= What the exercise asks =
A line below contains "intros Hall Hb", and a later one contains "by rewrite F1.". Repeat both, with every line between them, exactly.

Saved data entries
□ □ □ □ □ □ □

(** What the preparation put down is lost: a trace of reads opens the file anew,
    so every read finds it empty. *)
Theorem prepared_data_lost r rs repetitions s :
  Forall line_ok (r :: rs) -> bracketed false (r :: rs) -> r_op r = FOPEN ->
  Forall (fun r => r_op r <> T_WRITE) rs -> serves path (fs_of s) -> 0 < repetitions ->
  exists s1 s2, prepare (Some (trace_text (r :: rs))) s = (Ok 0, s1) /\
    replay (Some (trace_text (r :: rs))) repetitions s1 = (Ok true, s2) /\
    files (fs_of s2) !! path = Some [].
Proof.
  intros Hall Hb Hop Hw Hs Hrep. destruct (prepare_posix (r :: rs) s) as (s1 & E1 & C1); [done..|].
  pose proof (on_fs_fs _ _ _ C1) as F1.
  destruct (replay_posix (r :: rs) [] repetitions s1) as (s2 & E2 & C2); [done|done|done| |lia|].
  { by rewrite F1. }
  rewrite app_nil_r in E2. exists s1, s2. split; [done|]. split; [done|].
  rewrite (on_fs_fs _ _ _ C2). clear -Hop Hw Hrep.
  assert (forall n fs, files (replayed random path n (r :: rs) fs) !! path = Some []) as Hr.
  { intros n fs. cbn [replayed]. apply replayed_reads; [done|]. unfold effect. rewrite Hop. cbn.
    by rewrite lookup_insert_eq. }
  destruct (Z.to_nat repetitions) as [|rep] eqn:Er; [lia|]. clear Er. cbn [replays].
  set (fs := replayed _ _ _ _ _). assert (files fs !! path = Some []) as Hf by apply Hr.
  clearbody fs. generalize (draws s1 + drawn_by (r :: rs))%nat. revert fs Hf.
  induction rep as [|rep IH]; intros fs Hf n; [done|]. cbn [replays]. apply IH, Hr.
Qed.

□ □ □ □ □ □ □

= Task output =
  intros Hall Hb Hop Hw Hs Hrep. destruct (prepare_posix (r :: rs) s) as (s1 & E1 & C1); [done..|].
  pose proof (on_fs_fs _ _ _ C1) as F1.
  destruct (replay_posix (r :: rs) [] repetitions s1) as (s2 & E2 & C2); [done|done|done| |lia|].
  { by rewrite F1. }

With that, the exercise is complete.